Aspects of Life Worsened by Trump-era Sanctions
Food Security
Trump-era sanctions, by blocking access to both the export earnings required to purchase imports and the direct import of agricultural inputs such as fertilizer, seeds, fuel, and spare parts, exacerbated North Korea’s food crisis. Reports indicate that food availability fell below the bare minimum for human needs, with levels not seen since the 1990s famine. International organizations observed that these restrictions delayed or obstructed the delivery of humanitarian and food aid, with thousands of preventable deaths attributed to bureaucratic delays in procuring sanctions exemptions for life-saving programs.
Healthcare and Access to Goods
Medical care deteriorated further under Trump's escalated sanctions, leading to disruptions in the acquisition and maintenance of medical equipment, as well as access to drugs and vaccines. Fuel shortages, partly brought on by sanctions, also constrained the functioning of hospitals and the delivery of health services. Critical infrastructure, such as water purification and healthcare facilities, was left without adequate supplies due to import bans.
Economy and Employment
With curtailed exports and investment, North Korea’s fragile economy suffered deeper contractions, leading to reduced employment and income opportunities, especially in sectors targeted by sanctions such as textiles and seafood, which are major employers of women. Diminished currency inflows further reduced the availability of goods in markets, and price volatility increased, further eroding livelihoods.

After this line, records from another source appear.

Lemma mood_data_lookup (value : MoodRow → Q) (f : WellnessEntry.t → Z) (d : Z) :
  (∀ d g, value (mkMoodRow d (mean_of WellnessEntry.stress_level g)
                           (mean_of WellnessEntry.energy_level g)) = mean_of f g) →
  dict_of mood_date value (mood_data user_id start_date end_date engine) !! d
  = match entries_on d (window_wellness user_id start_date end_date engine) with
    | [] => None
    | g => Some (mean_of f g)
    end.
Proof.
  intros Hvalue.
  destruct (decide (d ∈ (date ∘ WellnessEntry.created_at)
                         <$> window_wellness user_id start_date end_date engine))
    as [Hin | Hout].
  - assert (entries_on d (window_wellness user_id start_date end_date engine) ≠ []) as Hne.
    { apply list_elem_of_fmap in Hin as (w & -> & Hw). intros Hnil.
      apply (filter_nil_not_elem_of _ _ w Hnil); done. }
    apply group_by_elem_2 in Hin.
    apply (list_elem_of_fmap_2
             (λ '(d, g), mkMoodRow d (mean_of WellnessEntry.stress_level g)
                           (mean_of WellnessEntry.energy_level g))) in Hin.
    fold (mood_data user_id start_date end_date engine) in Hin.
    apply (dict_of_lookup_elem mood_date value) in Hin;
      [|rewrite mood_data_keys; apply group_by_keys_NoDup].
    cbn in Hin. rewrite Hin, Hvalue.
    fold (entries_on d (window_wellness user_id start_date end_date engine)).
    by destruct (entries_on d (window_wellness user_id start_date end_date engine)).
  - rewrite dict_of_lookup_None
      by (by rewrite mood_data_keys, group_by_keys, merge_sort_Permutation,
               elem_of_remove_dups).
    unfold entries_on. rewrite (filter_none _ (window_wellness _ _ _ _)); [done|].
    intros w Hw Hd. apply Hout. apply list_elem_of_fmap. by exists w.
Qed.
End query_facts.

Section analytics_facts.
Variables (db : Dbms) (user_id : Z) (days : Z) (engine : Store) (now : datetime).

(** Without a first day the call raises. *)
Lemma get_study_analytics_overflow :
  ¬ representable (window_start days now) →
  get_study_analytics db user_id days engine now = Raise OverflowError.
Proof.
  intros Hout. apply start_date_overflow in Hout.
  unfold get_study_analytics. cbv zeta.
  unfold timedelta_days, datetime_sub in *.
  destruct (decide (-999999999 ≤ days - 1 ≤ 999999999)); [|done].
  cbn [bind] in *.
  by destruct (decide (representable (now - timedelta (days - 1)))).
Qed.

Hypothesis window : window_representable days now.

(** The result, field by field. *)
Lemma get_study_analytics_returns :
  ∃ r, get_study_analytics db user_id days engine now = Ok r
    ∧ dates r = (λ i, date (window_start days now + timedelta i)) <$> range days
    ∧ study_hours r
      = (λ d, default 0%Q
                (dict_of daily_date (λ row, decimal_div (total_duration row) 60)
                         (daily_data user_id (window_start days now) now engine) !! d))
          <$> dates r
    ∧ stress_levels r
      = (λ d, dict_of mood_date row_avg_stress
                      (mood_data user_id (window_start days now) now engine) !! d)
          <$> dates r
    ∧ energy_levels r
      = (λ d, dict_of mood_date row_avg_energy
                      (mood_data user_id (window_start days now) now engine) !! d)
          <$> dates r
    ∧ avg_or_none (stress_levels r) = Ok (avg_stress r)
    ∧ avg_or_none (energy_levels r) = Ok (avg_energy r)
    ∧ total_study_hours r = round (decimal_sum (study_hours r)) 1
    ∧ subjects_labels r
      = row_subject <$> subjects db user_id (window_start days now) now engine
    ∧ subjects_data r
      = (λ row, round (decimal_div (subject_duration row) 60) 1)
          <$> subjects db user_id (window_start days now) now engine.
Proof using window.
  unfold get_study_analytics. cbv zeta.
  rewrite (timedelta_days_window days now window). cbn [bind].
  rewrite (start_date_window days now window). cbn [bind].
  rewrite (dates_window days now window). cbn [bind].
  match goal with |- context [bind (avg_or_none ?xs) _] =>
    destruct (avg_or_none_returns xs) as [a_s Hs] end.
  rewrite Hs. cbn [bind].
  match goal with |- context [bind (avg_or_none ?xs) _] =>
    destruct (avg_or_none_returns xs) as [a_e He] end.
  rewrite He. cbn [bind].
  eexists. split; [reflexivity|]. cbn. by split_and!.
Qed.
End analytics_facts.

(** C1, as amended: for [days >= 1], when the first day of the window is a
    date that can be represented ([now - (days - 1) days] is not before year
    1), the analytics are returned, and [dates], [study_hours],
    [stress_levels] and [energy_levels] have [days] entries each; the dates
    are the consecutive calendar days that end today; a date on which the
    user has no study session has 0 study hours, and a date on which the user
    has no wellness entry has null stress and energy. *)
Theorem analytics_series_are_dense
    (db : Dbms) (user_id days : Z) (engine : Store) (now : datetime) :
  1 ≤ days →
  window_representable days now →
  ∃ r, get_study_analytics db user_id days engine now = Ok r
    ∧ length (dates r) = Z.to_nat days
    ∧ length (study_hours r) = Z.to_nat days
    ∧ length (stress_levels r) = Z.to_nat days
    ∧ length (energy_levels r) = Z.to_nat days
    ∧ (∀ i, 0 ≤ i < days →
            dates r !! Z.to_nat i = Some (date now - (days - 1) + i))
    ∧ (∀ i d, dates r !! i = Some d →
              (∀ s, s ∈ study_sessions engine → StudySession.user_id s = user_id →
                    date (StudySession.created_at s) ≠ d) →
              study_hours r !! i = Some 0%Q)
    ∧ (∀ i d, dates r !! i = Some d →
              (∀ w, w ∈ wellness_entries engine → WellnessEntry.user_id w = user_id →
                    date (WellnessEntry.created_at w) ≠ d) →
              stress_levels r !! i = Some None ∧ energy_levels r !! i = Some None).
Proof.
  intros Hdays Hwindow.
  destruct (get_study_analytics_returns db user_id days engine now Hwindow)
    as (r & Hr & Hdates & Hhours & Hstress & Henergy & _).
  assert (Hlen : length (dates r) = Z.to_nat days).
  { rewrite Hdates, length_fmap. apply length_seqZ. }
  exists r. split_and!; try done.
  - by rewrite Hhours, length_fmap.
  - by rewrite Hstress, length_fmap.
  - by rewrite Henergy, length_fmap.
  - intros i Hi. rewrite Hdates, list_lookup_fmap. unfold range.
    rewrite lookup_seqZ_lt by lia. cbn [fmap option_fmap option_map].
    f_equal. rewrite date_of_series. lia.
  - intros i d Hd Hno. rewrite Hhours, list_lookup_fmap, Hd.
    cbn [fmap option_fmap option_map]. f_equal.
    rewrite dict_of_lookup_None; [done|].
    intros Hin. apply list_elem_of_fmap in Hin as (row & -> & Hrow).
    apply daily_data_date in Hrow as (s & Hs & Hu & Hdate).
    by apply (Hno s).
  - intros i d Hd Hno.
    assert (Hkey : d ∉ mood_date
                       <$> mood_data user_id (window_start days now) now engine).
    { intros Hin. apply list_elem_of_fmap in Hin as (row & -> & Hrow).
      apply mood_data_row in Hrow as (g & w & Hw & Hg & Hu & Hdate & _).
      apply (Hno w); [by apply Hg | | done].
      by apply (proj1 (Forall_forall _ _) Hu). }
    rewrite Hstress, Henergy, !list_lookup_fmap, Hd.
    cbn [fmap option_fmap option_map].
    by rewrite !dict_of_lookup_None.
Qed.

Lemma analytics_series_are_dense_witness :
  ∃ r, get_study_analytics binary_dbms 1 3 three_days_store (at_day 10 12) = Ok r
    ∧ length (dates r) = 3%nat
    ∧ dates r !! 2%nat = Some 10
    ∧ study_hours r !! 1%nat = Some 0%Q.
Proof.
  destruct (analytics_series_are_dense binary_dbms 1 3 three_days_store (at_day 10 12))
    as (r & Hr & Hlen & _ & _ & _ & Hdates & Hhours & _);
    [lia | by vm_compute |].
  exists r. split_and!; [done | done | apply (Hdates 2); lia |].
  apply (Hhours 1%nat 9).
  - apply (Hdates 1). lia.
  - intros s Hs _. simpl in Hs. rewrite !elem_of_cons, elem_of_nil in Hs.
    destruct Hs as [-> | [-> | [-> | []]]]; by vm_compute.
Defined.

(** C1 as stated fails: on 2026-11-03 a window of 739924 days would start
    before year 1, and the call raises [OverflowError] instead of
    returning. *)
Lemma analytics_overflow_before_year_one :
  1 ≤ 739924
  ∧ representable noon_2026_11_03
  ∧ window_start 739924 noon_2026_11_03 < datetime_min
  ∧ get_study_analytics binary_dbms 1 739924 three_days_store noon_2026_11_03
    = Raise OverflowError.
Proof. by vm_compute. Qed.

(** ** The averages over the gap-filled series *)

Lemma sumZ_at_least_length {A : Type} (f : A → Z) (g : list A) :
  Forall (λ a, 1 ≤ f a) g → Z.of_nat (length g) ≤ sumZ (f <$> g).
Proof.
  induction 1 as [|a g Ha _ IH]; [done|].
  rewrite fmap_cons, sumZ_cons. cbn [length]. lia.
Qed.

(** A group of at least one entry with levels from 1 up has a positive mean. *)
Lemma mean_of_positive (f : WellnessEntry.t → Z) (g : list WellnessEntry.t) :
  g ≠ [] → Forall (λ w, 1 ≤ f w) g → (0 < mean_of f g)%Q.
Proof.
  intros Hne Hall. pose proof (sumZ_at_least_length f g Hall) as Hsum.
  assert (0 < Z.of_nat (length g)) as Hlen by (destruct g; [done | cbn; lia]).
  unfold mean_of, Qdiv. apply Qmult_lt_0_compat; [|apply Qinv_lt_0_compat].
  - change 0%Q with (inject_Z 0). rewrite <- Zlt_Qlt. lia.
  - change 0%Q with (inject_Z 0). by rewrite <- Zlt_Qlt.
Qed.

Lemma truthy_positive (q : Q) : (0 < q)%Q → truthy (Some q) = true.
Proof.
  intros Hq. unfold truthy. destruct (Qeq_bool q 0) eqn:E; [|done].
  apply Qeq_bool_iff in E. rewrite E in Hq. by apply Qlt_irrefl in Hq.
Qed.

Lemma sum_truthy_non_null (xs : list (option Q)) :
  positive_entries xs → sum_truthy xs = sumQ (non_null xs).
Proof.
  unfold sum_truthy, non_null. intros Hpos. f_equal.
  induction Hpos as [|o l Ho _ IH]; [done|].
  cbn [omap list_omap]. rewrite IH. destruct o as [q|]; [|done].
  by rewrite (truthy_positive q (Ho q eq_refl)).
Qed.

Lemma count_not_none_non_null (xs : list (option Q)) :
  count_not_none xs = length (non_null xs).
Proof.
  unfold count_not_none, non_null.
  induction xs as [|o l IH]; [done|]. destruct o as [q|].
  - rewrite filter_cons_True by done. cbn. by rewrite IH.
  - rewrite filter_cons_False by (intros H; by apply H). by cbn.
Qed.

Lemma none_truthy_all_none (xs : list (option Q)) :
  positive_entries xs →
  existsb truthy xs = false ↔ Forall (λ x, x = None) xs.
Proof.
  induction 1 as [|o l Ho _ IH]; [by split|].
  cbn [existsb]. rewrite orb_false_iff, IH, Forall_cons. split.
  - intros [Ht Hl]. split; [|done]. destruct o as [q|]; [|done].
    by rewrite (truthy_positive q (Ho q eq_refl)) in Ht.
  - by intros [-> Hl].
Qed.

Lemma avg_or_none_rounded_mean (xs : list (option Q)) :
  positive_entries xs →
  ∃ a, avg_or_none xs = Ok a ∧ is_rounded_mean_of_non_null xs a.
Proof.
  intros Hpos. unfold avg_or_none, is_rounded_mean_of_non_null, mean.
  rewrite sum_truthy_non_null, count_not_none_non_null by done.
  destruct (existsb truthy xs) eqn:Hany.
  - assert (Hnot : ¬ Forall (λ x, x = None) xs).
    { intros Hall. apply none_truthy_all_none in Hall; [congruence | done]. }
    destruct (length (non_null xs)) as [|n] eqn:Hlen.
    + exfalso. apply Hnot. apply Forall_forall. intros [q|] Hx; [|done].
      apply length_zero_iff_nil in Hlen.
      assert (q ∈ non_null xs) as Hq
        by (apply list_elem_of_omap; by exists (Some q)).
      rewrite Hlen in Hq. by apply elem_of_nil in Hq.
    + eexists. split; [reflexivity|]. split; [by split|].
      by intros q [= <-].
  - apply none_truthy_all_none in Hany; [|done].
    eexists. split; [reflexivity|]. split; [by split|]. by intros q [=].
Qed.

(** C2, as amended: for wellness entries on the 1 to 10 scale, in the result
    of a window that can be represented, [avg_stress] is null exactly when
    every entry of [stress_levels] is null, and is otherwise the mean of the
    non-null entries of the gap-filled series rounded to one decimal;
    likewise [avg_energy] for [energy_levels]. *)
Theorem averages_are_rounded_means_of_non_null
    (db : Dbms) (user_id days : Z) (engine : Store) (now : datetime) :
  window_representable days now →
  (∀ w, w ∈ wellness_entries engine → on_scale w) →
  ∃ r, get_study_analytics db user_id days engine now = Ok r
    ∧ is_rounded_mean_of_non_null (stress_levels r) (avg_stress r)
    ∧ is_rounded_mean_of_non_null (energy_levels r) (avg_energy r).
Proof.
  intros Hwindow Hscale.
  destruct (get_study_analytics_returns db user_id days engine now Hwindow)
    as (r & Hr & _ & _ & Hstress & Henergy & Has & Hae & _).
  assert (Hrows : ∀ row,
            row ∈ mood_data user_id (window_start days now) now engine →
            (0 < row_avg_stress row)%Q ∧ (0 < row_avg_energy row)%Q).
  { intros row Hrow.
    apply mood_data_row in Hrow as (g & w & Hw & Hg & _ & _ & -> & ->).
    assert (g ≠ []) as Hne by (intros ->; by apply elem_of_nil in Hw).
    split; apply mean_of_positive; try done;
      apply Forall_forall; intros x Hx; apply Hg, Hscale in Hx;
      unfold on_scale in Hx; lia. }
  assert (Hpos_s : positive_entries (stress_levels r)).
  { unfold positive_entries. rewrite Hstress. apply Forall_fmap, Forall_forall. intros d _ q Hq. cbn in Hq.
    apply dict_of_lookup_Some in Hq as (row & Hrow & _ & <-).
    by apply Hrows. }
  assert (Hpos_e : positive_entries (energy_levels r)).
  { unfold positive_entries. rewrite Henergy. apply Forall_fmap, Forall_forall. intros d _ q Hq. cbn in Hq.
    apply dict_of_lookup_Some in Hq as (row & Hrow & _ & <-).
    by apply Hrows. }
  destruct (avg_or_none_rounded_mean _ Hpos_s) as (a_s & Hs & Hspec_s).
  destruct (avg_or_none_rounded_mean _ Hpos_e) as (a_e & He & Hspec_e).
  rewrite Has in Hs. rewrite Hae in He.
  injection Hs as <-. injection He as <-.
  by exists r.
Qed.

Lemma averages_are_rounded_means_of_non_null_witness :
  ∃ r, get_study_analytics binary_dbms 1 3 three_days_store (at_day 10 12) = Ok r
    ∧ is_rounded_mean_of_non_null (stress_levels r) (avg_stress r)
    ∧ is_rounded_mean_of_non_null (energy_levels r) (avg_energy r).
Proof.
  apply (averages_are_rounded_means_of_non_null
           binary_dbms 1 3 three_days_store (at_day 10 12)); [by vm_compute|].
  intros w Hw. simpl in Hw. rewrite !elem_of_cons, elem_of_nil in Hw.
  destruct Hw as [-> | [-> | [-> | []]]]; unfold on_scale; simpl; lia.
Defined.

Social and Gender Dimensions
Economic hardship led to documented increases in domestic violence, sexual violence, and trafficking, as women lost employment and sources of income in sanctioned industries.
Humanitarian Relief
Sanctions complicated the work of NGOs and humanitarian agencies, who faced delays, blocked transactions, and logistical obstacles, undermining timely intervention in crises and the ability to deliver critical aid to vulnerable populations.
Conclusion
Donald Trump’s presidency marked the most stringent period of sanctions against North Korea, building upon and dramatically expanding decades of U.S. and international restrictions in response to the country's relentless pursuit of nuclear weapons. The triggers for this escalation were North Korea’s rapid advances in nuclear and ballistic missile technologies. While the principal aim of the "maximum pressure" campaign was to deter North Korean provocations and halt its weapons programs, the most profound and immediate effect has been the deepening of everyday hardships for ordinary North Koreans, who must endure worsening food insecurity, health crises, economic deprivation, and the breakdown of vital humanitarian relief, intensifying the suffering rooted in longstanding systemic vulnerabilities.
Thus, while the sanctions strategy increased diplomatic and economic pressure on the North Korean regime, it also inadvertently exacerbated the plight of an already vulnerable civilian population, adding further urgency to the ongoing international debate about the humanitarian cost and overall effectiveness of such measures.